(** Requests are conserved, and all of them can be answered, as long as the
    context lasts. *)
Lemma conserved_and_answered p0 ls p : live p0 -> pending p0 = 0%nat -> run step p0 ls = Some p ->
  let h := trace step observe p0 ls in
  (forall i, count i (sent_ids h) = (in_flight i p + count i (received_ids h))%nat) /\
  (PCancel ∉ ls -> exists ls' p', Forall (fun l => internal l = true) ls' /\ run step p ls' = Some p' /\
     forall i, count i (received_ids (h ++ trace step observe p ls')) = count i (sent_ids h)).
Proof.
  intros L H0 Hr h.
  assert (forall i p, pending p = 0%nat -> in_flight i p = 0%nat) as Hz
    by (intros i q Hq; pose proof (in_flight_pending i q); lia).
  destruct (run_conserves p0 ls p (live_pds_ok p0 L) (fun i => Hz i p0 H0) Hr) as [_ Hc]. split; [exact Hc|].
  intros Hn. destruct (live_drains p (live_run p0 ls p Hn L Hr)) as (ls' & p' & Hi & Hr' & Hp').
  exists ls', p'. split; [done|]. split; [done|]. intros i.
  assert (run step p0 (ls ++ ls') = Some p') as Hr2 by (by rewrite run_app, Hr).
  destruct (run_conserves p0 (ls ++ ls') p' (live_pds_ok p0 L) (fun i => Hz i p0 H0) Hr2) as [_ Hc2].
  specialize (Hc2 i). rewrite (trace_app _ _ _ _ _ _ Hr), (Hz i p' Hp') in Hc2. fold h in Hc2. simpl in Hc2.
  rewrite <- Hc2. unfold sent_ids. rewrite omap_app, count_app.
  assert (sent_ids (trace step observe p ls') = []) as Hs; [|unfold sent_ids in Hs; rewrite Hs; simpl; by rewrite Nat.add_0_r].
  clear -Hi. revert p. induction Hi as [|l ls' Hl _ IH]; intros p; [done|]. cbn [trace].
  destruct (step p l) as [p1|]; [|done]. unfold sent_ids in *. rewrite omap_app, IH, app_nil_r.
  destruct l; try done. simpl. by destruct (externalOutput (gw p)).
Qed.
End Live.
End Pipeline.

(** * The Kubernetes gateway, started *)
Module K8sRun.
Section Run.
Context {B W Q S M : Type} `{!TimedFloat64Buckets B} `{!TimeWindow W} `{!WorkQueue Q}
  `{!Client S} `{!PodLister S} `{!Scaler S} `{!SharedMap executor_obj M}.
Abbreviation AS := (K8s.autoscaler (KPADecider B W) Q).

(** What the callbacks work on: the gateway's autoscaler, the API server it
    scales deployments through, and the clock. *)
Record world := mkWorld { scaler : option AS; api : S; clock : time }.

Definition onReqIn (w : world) (req : Request) : res world :=
  a ← K8s.onReqIn (clock w) (scaler w) req; Ok (mkWorld a (api w) (clock w)).
Definition onReqOut (w : world) (r : Response) : res world :=
  a ← K8s.onReqOut (clock w) (scaler w) r; Ok (mkWorld a (api w) (clock w)).

(** What goes on beside the request path: the clock, everything else that
    uses the API server, the tickers and the worker of the Knative
    autoscaler, and the scaling goroutines of the one-time autoscaler. *)
Inductive background :=
| BClock (now : time)
| BApi (api : S)
| BTicker (key : string)
| BWorker (key : string)
| BScaling (call : string * Z).

Definition run_background (x : background) (w : world) : option world :=
  let knative l :=
    match scaler w with
    | Some (K8s.KnativeAutoscaler a) =>
        '(a, api) ← Impl.step (a, api w) l; Some (mkWorld (Some (K8s.KnativeAutoscaler a)) api (clock w))
    | _ => None
    end in
  match x with
  | BClock now => Some (mkWorld (scaler w) (api w) now)
  | BApi api => Some (mkWorld (scaler w) api (clock w))
  | BTicker key => knative (LTicker key)
  | BWorker key => knative (LWorker (clock w) key)
  | BScaling call =>
      match scaler w with
      | Some (K8s.OneTimeAutoscaler a) =>
          if decide (call ∈ OneTime.scaling a)
          then Some (mkWorld (scaler w) (OneTime.run_scalings (api w) [call]) (clock w)) else None
      | _ => None
      end
  end.

(** The pipeline of a gateway after its [Start]. *)
Definition with_world (w : S) (now : time) (g : gatewayImpl (option AS)) : gatewayImpl world :=
  mkGateway (internalInputBuffers g) (internalOutputBuffers g) (externalInputs g) (externalOutput g) (relays g)
    (mkWorld (owner g) w now).
Definition started (w : S) (now : time) (g : K8s.k8sGateway (B := B) (W := W) (Q := Q) (M := M))
  : pipeline (D := PodDispatcher M) :=
  mkPipe (with_world w now (K8s.impl g)) (K8s.dispatchers g) false.
Definition k8s_step (vars : BackendVars)
  : pipeline (D := PodDispatcher M) -> label (DL := Dispatcher.label) -> option pipeline :=
  step onReqIn onReqOut run_background vars.

Definition accepts (keys : gset string) (w : world) : Prop :=
  match scaler w with Some a => K8s.accepting keys a | None => False end.

Lemma in_accepted keys w req : accepts keys w -> Target req ∈ keys ->
  exists w', onReqIn w req = Ok w' /\ accepts keys w'.
Proof.
  unfold accepts. destruct w as [[a|] s now]; [|done]. simpl. intros Ha Ht.
  destruct (K8s.accepting_in keys a now req Ha Ht) as (a' & E & Ha'). exists (mkWorld (Some a') s now).
  split; [|done]. unfold onReqIn. cbn [clock scaler]. by rewrite E.
Qed.
Lemma out_accepted keys w r : accepts keys w -> Target (Source r) ∈ keys ->
  exists w', onReqOut w r = Ok w' /\ accepts keys w'.
Proof.
  unfold accepts. destruct w as [[a|] s now]; [|done]. simpl. intros Ha Ht.
  destruct (K8s.accepting_out keys a now r Ha Ht) as (a' & E & Ha'). exists (mkWorld (Some a') s now).
  split; [|done]. unfold onReqOut. cbn [clock scaler]. by rewrite E.
Qed.
Lemma background_accepted keys x w w' : accepts keys w -> run_background x w = Some w' -> accepts keys w'.
Proof.
  unfold accepts. destruct w as [[a|] s now]; [|done]. simpl. intros Ha Hs.
  destruct x as [t|s'|key|key|call]; unfold run_background in Hs; cbn [scaler api clock] in Hs;
    [injection Hs as <-; exact Ha|injection Hs as <-; exact Ha| | |].
  - destruct a as [a|a]; [|done]. destruct (Impl.step (a, s) _) as [[a' s']|] eqn:E; [|done].
    cbn [mbind option_bind] in Hs. injection Hs as <-. exact (serving_step _ _ _ _ _ _ Ha E).
  - destruct a as [a|a]; [|done]. destruct (Impl.step (a, s) _) as [[a' s']|] eqn:E; [|done].
    cbn [mbind option_bind] in Hs. injection Hs as <-. exact (serving_step _ _ _ _ _ _ Ha E).
  - destruct a as [a|a]; [done|]. case_decide; by simplify_eq/=.
Qed.
Context `{!SharedMapLaws executor_obj M}.

Lemma launched_live timeout targets now w a f :
  K8s.accepting (list_to_set (KeyFromObject <$> targets)) (K8s.run_autoscaler a) ->
  let keys := list_to_set (KeyFromObject <$> targets) in
  let p := started w now (K8s.launched timeout targets now a f) in
  live keys (accepts keys) p /\ pending p = 0%nat.
Proof.
  intros Ha keys p.
  destruct (K8s.launched_ready timeout targets now a f) as ([F _] & Ho & Hd).
  destruct (K8s.launched_doms (M := M) timeout targets now a f) as (D1 & D2 & D3 & D4 & D5).
  apply fresh_live; try done.
  - intros key pd Ek. rewrite (D5 key pd Ek). split; [apply new_pd_live|done].
  - unfold accepts. change (scaler (owner (gw p))) with (owner (K8s.impl (K8s.launched (M := M) timeout targets now a f))).
    by rewrite Ho.
Qed.

(** C2. The Kubernetes gateway loses no request and, while its context lasts,
    can answer all of them.  Take a gateway set up and started from a
    configuration that has its framework's section, and any interleaving of
    clients' sends and receives, relay iterations, dispatcher goroutines, pod
    events and reconciliations, ticks, workers, scaling calls, changes of the
    cluster and of the clock, and the end of the context.  Then at every
    moment each request id has been sent exactly as often as it is in flight
    (in one of the gateway's channels, or waiting, executing or being answered
    in a dispatcher) or has been received in a response: nothing is lost or
    answered twice.  And if the context is not done, then there are steps of
    the system itself, with no further request, after which every request has
    been answered. *)
Theorem k8s_conserves_and_answers ReadFile Unmarshal emptyQueue timeout targets now vars
    asFramework asConfigPath text c (w : S) :
  asConfigPath <> "" -> ReadFile asConfigPath = Ok text -> Unmarshal text = Ok c -> K8s.configured asFramework c ->
  exists g, K8s.launch ReadFile Unmarshal emptyQueue timeout targets now asFramework asConfigPath = Ok g /\
    forall ls p, run (k8s_step vars) (started w now g) ls = Some p ->
      let h := trace (k8s_step vars) observe (started w now g) ls in
      (forall i, count i (sent_ids h) = (in_flight i p + count i (received_ids h))%nat) /\
      (PCancel ∉ ls -> exists ls' p', Forall (fun l => internal l = true) ls' /\ run (k8s_step vars) p ls' = Some p' /\
         forall i, count i (received_ids (h ++ trace (k8s_step vars) observe p ls')) = count i (sent_ids h)).
Proof.
  intros Hp Hr Hu Hc.
  destruct (K8s.launch_configured ReadFile Unmarshal emptyQueue timeout targets now _ _ _ _ Hp Hr Hu Hc)
    as (a & f & Hl & Ha).
  eexists. split; [exact Hl|]. intros ls p Hrun.
  destruct (launched_live timeout targets now w a f Ha) as [L H0].
  exact (conserved_and_answered _ _ _ vars _ _ (in_accepted _) (out_accepted _) (background_accepted _) _ ls p L H0 Hrun).
Qed.

(** C21. The state of a running Kubernetes gateway stays well formed.  After
    any steps that do not end the context the registered keys are exactly the
    listed deployments in every map; what is queued for a dispatcher, in it,
    or on its way back is for the dispatcher's own target; no dispatcher has
    stopped, and its goroutine identifiers are fresh; and the autoscaler has
    a decider for every target, so that neither callback can panic. *)
Theorem k8s_stays_well_formed ReadFile Unmarshal emptyQueue timeout targets now vars
    asFramework asConfigPath text c (w : S) :
  asConfigPath <> "" -> ReadFile asConfigPath = Ok text -> Unmarshal text = Ok c -> K8s.configured asFramework c ->
  let keys : gset string := list_to_set (KeyFromObject <$> targets) in
  exists g, K8s.launch ReadFile Unmarshal emptyQueue timeout targets now asFramework asConfigPath = Ok g /\
    forall ls p, PCancel ∉ ls -> run (k8s_step vars) (started w now g) ls = Some p ->
      dom (externalInputs (gw p)) = keys /\ dom (internalInputBuffers (gw p)) = keys /\
      dom (internalOutputBuffers (gw p)) = keys /\ dom (relays (gw p)) = keys /\ dom (pds p) = keys /\
      (forall key q, internalInputBuffers (gw p) !! key = Some q -> Forall (fun req => Target req = key) q) /\
      (forall key q, internalOutputBuffers (gw p) !! key = Some q -> Forall (fun r => Target (Source r) = key) q) /\
      (forall key pd, pds p !! key = Some pd -> stopped pd = false /\ spawned_inv pd /\ for_target key pd) /\
      (forall req, Target req ∈ keys -> is_ok (onReqIn (owner (gw p)) req) = true) /\
      (forall r, Target (Source r) ∈ keys -> is_ok (onReqOut (owner (gw p)) r) = true).
Proof.
  intros Hp Hr Hu Hc keys.
  destruct (K8s.launch_configured ReadFile Unmarshal emptyQueue timeout targets now _ _ _ _ Hp Hr Hu Hc)
    as (a & f & Hl & Ha).
  eexists. split; [exact Hl|]. intros ls p Hn Hrun.
  destruct (launched_live timeout targets now w a f Ha) as [L0 _].
  destruct (live_run _ _ _ vars _ _ (in_accepted _) (out_accepted _) (background_accepted _) _ ls p Hn L0 Hrun)
    as [_ L2 L3 L4 L5 L6 L7 L8 L9 L10].
  do 5 (split; [done|]). split; [exact L7|]. split; [exact L8|]. split; [|split].
  - intros key pd Hpd. by destruct (L9 key pd Hpd) as ([? _] & ? & ?).
  - intros req Ht. by destruct (in_accepted keys (owner (gw p)) req L10 Ht) as (? & -> & _).
  - intros r Ht. by destruct (out_accepted keys (owner (gw p)) r L10 Ht) as (? & -> & _).
Qed.
End Run.
End K8sRun.

(** * The Knative gateway, started *)
Module KnativeRun.
Section Run.
Context (vars : BackendVars) (NewClient : string -> res unit).

(** Nothing runs beside the request path: the Knative gateway has no
    autoscaler of its own. *)
Definition run_background (x : Empty_set) (a : unit) : option unit := match x with end.
Definition started (g : KnativeGateway.knativeGateway) : pipeline (D := KnServiceDispatcher) :=
  mkPipe (KnativeGateway.impl g) (KnativeGateway.dispatchers g) false.
Definition knative_step
  : pipeline (D := KnServiceDispatcher) -> label (DL := kn_label) -> option pipeline :=
  step KnativeGateway.onReqIn KnativeGateway.onReqOut run_background vars.

Lemma knative_launched_live timeout services now g : KnativeGateway.launch vars NewClient timeout services now = Ok g ->
  live (KnativeGateway.service_keys services) (fun _ => True) (started g) /\ pending (started g) = 0%nat.
Proof.
  intros H. destruct (KnativeGateway.launch_registered vars NewClient timeout services now g H)
    as (F & D1 & D2 & D3 & D4 & D5 & D6).
  apply fresh_live; try done. intros key kd Ek. destruct (D6 key kd Ek) as [url Hkd].
  split; [by eapply new_kd_live|]. unfold NewKnServiceDispatcher in Hkd. apply res_bind_ok in Hkd as (e & _ & E).
  by injection E as <-.
Qed.

Lemma knative_in_accepted (keys : gset string) (a : unit) req : True -> Target req ∈ keys ->
  exists a', KnativeGateway.onReqIn a req = Ok a' /\ True.
Proof. by eexists. Qed.
Lemma knative_out_accepted (keys : gset string) (a : unit) r : True -> Target (Source r) ∈ keys ->
  exists a', KnativeGateway.onReqOut a r = Ok a' /\ True.
Proof. by eexists. Qed.
Lemma knative_background_accepted x (a a' : unit) : True -> run_background x a = Some a' -> True.
Proof. done. Qed.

::::::::::

» What needs to be done:
Word for word, restate the lines of the listing above starting at the line with "- destruct a as [a|a]; [done|]." and ending at the line with "intros Ha keys p.", and nothing outside them.

» Answer for the task:
  - destruct a as [a|a]; [done|]. case_decide; by simplify_eq/=.
Qed.
Context `{!SharedMapLaws executor_obj M}.

Lemma launched_live timeout targets now w a f :
  K8s.accepting (list_to_set (KeyFromObject <$> targets)) (K8s.run_autoscaler a) ->
  let keys := list_to_set (KeyFromObject <$> targets) in
  let p := started w now (K8s.launched timeout targets now a f) in
  live keys (accepts keys) p /\ pending p = 0%nat.
Proof.
  intros Ha keys p.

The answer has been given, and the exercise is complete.